Problem statement: Search the data for the string "most", and report each line where it is found.

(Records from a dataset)
★ ★ ★

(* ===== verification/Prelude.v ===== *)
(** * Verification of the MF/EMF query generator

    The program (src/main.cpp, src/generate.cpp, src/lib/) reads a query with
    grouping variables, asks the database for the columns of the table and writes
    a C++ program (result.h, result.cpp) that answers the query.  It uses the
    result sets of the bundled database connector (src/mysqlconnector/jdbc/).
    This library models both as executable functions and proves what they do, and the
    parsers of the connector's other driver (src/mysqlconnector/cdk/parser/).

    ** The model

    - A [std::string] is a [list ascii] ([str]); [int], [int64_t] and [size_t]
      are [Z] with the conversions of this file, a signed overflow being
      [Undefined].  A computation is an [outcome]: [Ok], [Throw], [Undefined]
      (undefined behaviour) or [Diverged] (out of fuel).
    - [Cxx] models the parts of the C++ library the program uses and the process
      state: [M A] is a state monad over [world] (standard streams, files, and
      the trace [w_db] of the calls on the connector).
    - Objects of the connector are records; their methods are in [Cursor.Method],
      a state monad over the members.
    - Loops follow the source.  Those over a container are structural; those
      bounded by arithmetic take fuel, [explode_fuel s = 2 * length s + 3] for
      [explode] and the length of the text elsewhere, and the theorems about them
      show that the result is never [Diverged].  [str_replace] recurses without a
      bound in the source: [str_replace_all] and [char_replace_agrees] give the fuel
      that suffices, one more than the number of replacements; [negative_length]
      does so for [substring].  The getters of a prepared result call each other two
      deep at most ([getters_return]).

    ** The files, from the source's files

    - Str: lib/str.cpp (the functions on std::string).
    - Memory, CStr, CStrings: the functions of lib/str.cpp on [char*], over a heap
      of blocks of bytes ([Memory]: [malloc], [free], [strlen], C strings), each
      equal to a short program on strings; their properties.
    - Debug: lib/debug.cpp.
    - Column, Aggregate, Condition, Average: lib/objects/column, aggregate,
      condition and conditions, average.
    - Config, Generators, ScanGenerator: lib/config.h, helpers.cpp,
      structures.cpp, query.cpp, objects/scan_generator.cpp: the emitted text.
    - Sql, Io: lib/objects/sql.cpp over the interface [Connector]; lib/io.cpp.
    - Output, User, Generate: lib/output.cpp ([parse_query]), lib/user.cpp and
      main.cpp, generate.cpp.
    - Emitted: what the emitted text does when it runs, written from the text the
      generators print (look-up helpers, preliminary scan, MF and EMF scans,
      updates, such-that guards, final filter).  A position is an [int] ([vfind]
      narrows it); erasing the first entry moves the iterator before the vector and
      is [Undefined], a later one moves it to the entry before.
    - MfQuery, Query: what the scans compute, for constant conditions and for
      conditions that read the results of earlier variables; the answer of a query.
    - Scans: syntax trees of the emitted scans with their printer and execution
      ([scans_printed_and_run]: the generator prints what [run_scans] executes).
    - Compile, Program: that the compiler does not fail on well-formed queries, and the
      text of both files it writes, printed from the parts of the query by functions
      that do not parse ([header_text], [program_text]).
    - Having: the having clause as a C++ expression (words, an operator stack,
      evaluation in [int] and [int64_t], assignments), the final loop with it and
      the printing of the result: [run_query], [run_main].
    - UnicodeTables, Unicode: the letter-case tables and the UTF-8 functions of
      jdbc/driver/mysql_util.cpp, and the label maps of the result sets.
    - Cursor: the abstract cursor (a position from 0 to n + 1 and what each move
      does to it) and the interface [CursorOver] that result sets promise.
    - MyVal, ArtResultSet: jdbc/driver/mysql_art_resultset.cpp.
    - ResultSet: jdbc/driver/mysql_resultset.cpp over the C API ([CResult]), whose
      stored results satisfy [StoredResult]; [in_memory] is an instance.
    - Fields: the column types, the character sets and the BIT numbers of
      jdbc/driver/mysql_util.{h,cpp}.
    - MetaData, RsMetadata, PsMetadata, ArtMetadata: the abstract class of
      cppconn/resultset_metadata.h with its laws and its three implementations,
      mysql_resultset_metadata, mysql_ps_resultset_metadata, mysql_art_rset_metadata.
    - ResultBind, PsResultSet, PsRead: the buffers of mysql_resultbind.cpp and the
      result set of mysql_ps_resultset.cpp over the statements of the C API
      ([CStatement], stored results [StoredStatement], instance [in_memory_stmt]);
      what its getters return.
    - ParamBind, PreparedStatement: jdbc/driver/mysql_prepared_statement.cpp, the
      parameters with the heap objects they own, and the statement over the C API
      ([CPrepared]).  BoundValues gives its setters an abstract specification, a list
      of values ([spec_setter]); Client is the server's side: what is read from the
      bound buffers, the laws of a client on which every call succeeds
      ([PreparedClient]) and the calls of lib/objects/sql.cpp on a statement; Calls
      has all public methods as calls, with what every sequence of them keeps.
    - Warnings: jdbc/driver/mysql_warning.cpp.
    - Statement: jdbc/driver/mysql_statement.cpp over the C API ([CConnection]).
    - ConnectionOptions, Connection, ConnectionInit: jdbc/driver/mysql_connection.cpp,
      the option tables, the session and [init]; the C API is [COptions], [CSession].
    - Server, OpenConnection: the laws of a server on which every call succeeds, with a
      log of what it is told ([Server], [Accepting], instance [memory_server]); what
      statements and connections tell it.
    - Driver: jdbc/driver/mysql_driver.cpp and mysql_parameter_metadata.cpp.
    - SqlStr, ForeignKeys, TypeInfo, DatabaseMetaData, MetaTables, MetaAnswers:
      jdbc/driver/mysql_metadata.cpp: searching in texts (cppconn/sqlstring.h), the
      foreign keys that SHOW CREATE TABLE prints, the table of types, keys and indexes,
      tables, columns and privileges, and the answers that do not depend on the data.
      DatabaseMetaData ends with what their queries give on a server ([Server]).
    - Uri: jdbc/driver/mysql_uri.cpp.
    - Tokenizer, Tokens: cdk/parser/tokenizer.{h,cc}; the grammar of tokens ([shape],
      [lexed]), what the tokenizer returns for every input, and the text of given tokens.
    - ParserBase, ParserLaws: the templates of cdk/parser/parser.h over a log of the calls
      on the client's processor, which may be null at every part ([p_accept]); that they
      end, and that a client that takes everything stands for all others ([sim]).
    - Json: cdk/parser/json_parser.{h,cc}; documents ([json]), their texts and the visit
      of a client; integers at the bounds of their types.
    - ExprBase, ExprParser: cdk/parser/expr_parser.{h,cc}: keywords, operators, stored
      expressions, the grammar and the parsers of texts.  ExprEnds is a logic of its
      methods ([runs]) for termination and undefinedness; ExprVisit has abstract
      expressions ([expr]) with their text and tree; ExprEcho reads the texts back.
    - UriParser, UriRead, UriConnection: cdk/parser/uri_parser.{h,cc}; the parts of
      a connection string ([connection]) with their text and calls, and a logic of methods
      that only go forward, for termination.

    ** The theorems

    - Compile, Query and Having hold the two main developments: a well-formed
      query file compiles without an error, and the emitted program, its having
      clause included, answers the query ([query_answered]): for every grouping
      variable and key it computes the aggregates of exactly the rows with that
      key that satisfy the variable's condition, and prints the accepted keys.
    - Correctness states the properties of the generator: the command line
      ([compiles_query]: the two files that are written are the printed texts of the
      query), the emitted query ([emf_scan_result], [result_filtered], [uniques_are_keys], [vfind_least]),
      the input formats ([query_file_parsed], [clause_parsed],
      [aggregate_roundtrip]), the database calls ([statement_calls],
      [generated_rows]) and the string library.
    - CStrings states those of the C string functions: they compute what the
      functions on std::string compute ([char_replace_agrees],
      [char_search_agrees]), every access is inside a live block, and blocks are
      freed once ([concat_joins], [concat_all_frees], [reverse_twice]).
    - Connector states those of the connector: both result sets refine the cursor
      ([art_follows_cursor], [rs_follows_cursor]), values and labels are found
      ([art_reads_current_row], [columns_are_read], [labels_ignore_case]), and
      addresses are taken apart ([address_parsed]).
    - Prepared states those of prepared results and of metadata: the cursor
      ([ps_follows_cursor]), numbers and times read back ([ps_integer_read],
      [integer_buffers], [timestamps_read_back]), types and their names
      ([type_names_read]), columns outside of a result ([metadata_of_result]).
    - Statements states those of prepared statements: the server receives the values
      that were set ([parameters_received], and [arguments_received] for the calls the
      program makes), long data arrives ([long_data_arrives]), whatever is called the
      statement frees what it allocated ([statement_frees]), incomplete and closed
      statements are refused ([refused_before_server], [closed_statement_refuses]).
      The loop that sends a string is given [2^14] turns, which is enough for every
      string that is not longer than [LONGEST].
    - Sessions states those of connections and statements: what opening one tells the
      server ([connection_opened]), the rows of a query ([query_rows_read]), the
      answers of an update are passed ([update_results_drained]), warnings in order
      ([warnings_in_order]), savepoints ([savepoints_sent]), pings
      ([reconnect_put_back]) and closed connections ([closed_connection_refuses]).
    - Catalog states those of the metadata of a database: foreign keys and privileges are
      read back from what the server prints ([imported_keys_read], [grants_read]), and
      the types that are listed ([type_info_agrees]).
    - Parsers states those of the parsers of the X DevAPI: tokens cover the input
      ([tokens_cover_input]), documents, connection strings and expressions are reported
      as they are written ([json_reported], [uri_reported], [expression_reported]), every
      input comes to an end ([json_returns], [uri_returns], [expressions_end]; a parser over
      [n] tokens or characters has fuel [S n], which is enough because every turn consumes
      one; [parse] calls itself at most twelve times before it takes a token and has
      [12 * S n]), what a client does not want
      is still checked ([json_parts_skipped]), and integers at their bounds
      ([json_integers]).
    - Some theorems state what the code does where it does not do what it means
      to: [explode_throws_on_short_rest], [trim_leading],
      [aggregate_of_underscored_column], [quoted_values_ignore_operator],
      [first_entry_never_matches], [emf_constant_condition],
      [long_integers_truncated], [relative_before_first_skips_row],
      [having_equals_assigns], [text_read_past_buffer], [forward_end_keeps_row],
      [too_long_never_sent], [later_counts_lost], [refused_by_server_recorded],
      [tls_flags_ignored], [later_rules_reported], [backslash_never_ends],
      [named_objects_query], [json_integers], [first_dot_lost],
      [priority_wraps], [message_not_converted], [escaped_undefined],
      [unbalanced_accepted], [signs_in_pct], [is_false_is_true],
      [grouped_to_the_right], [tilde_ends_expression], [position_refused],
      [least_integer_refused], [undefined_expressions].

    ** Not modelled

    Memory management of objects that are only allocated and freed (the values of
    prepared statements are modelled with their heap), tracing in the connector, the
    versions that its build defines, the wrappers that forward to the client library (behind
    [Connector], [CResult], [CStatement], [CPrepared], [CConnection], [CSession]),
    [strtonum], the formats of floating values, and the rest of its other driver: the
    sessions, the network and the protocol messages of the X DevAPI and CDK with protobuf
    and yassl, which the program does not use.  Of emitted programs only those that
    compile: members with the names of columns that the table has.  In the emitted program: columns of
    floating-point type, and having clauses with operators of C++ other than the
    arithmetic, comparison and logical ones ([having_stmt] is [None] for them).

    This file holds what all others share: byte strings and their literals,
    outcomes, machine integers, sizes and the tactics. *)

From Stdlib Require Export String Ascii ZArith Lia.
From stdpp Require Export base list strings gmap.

★ ★ ★

Task response:
      deep at most ([getters_return]).
      one; [parse] calls itself at most twelve times before it takes a token and has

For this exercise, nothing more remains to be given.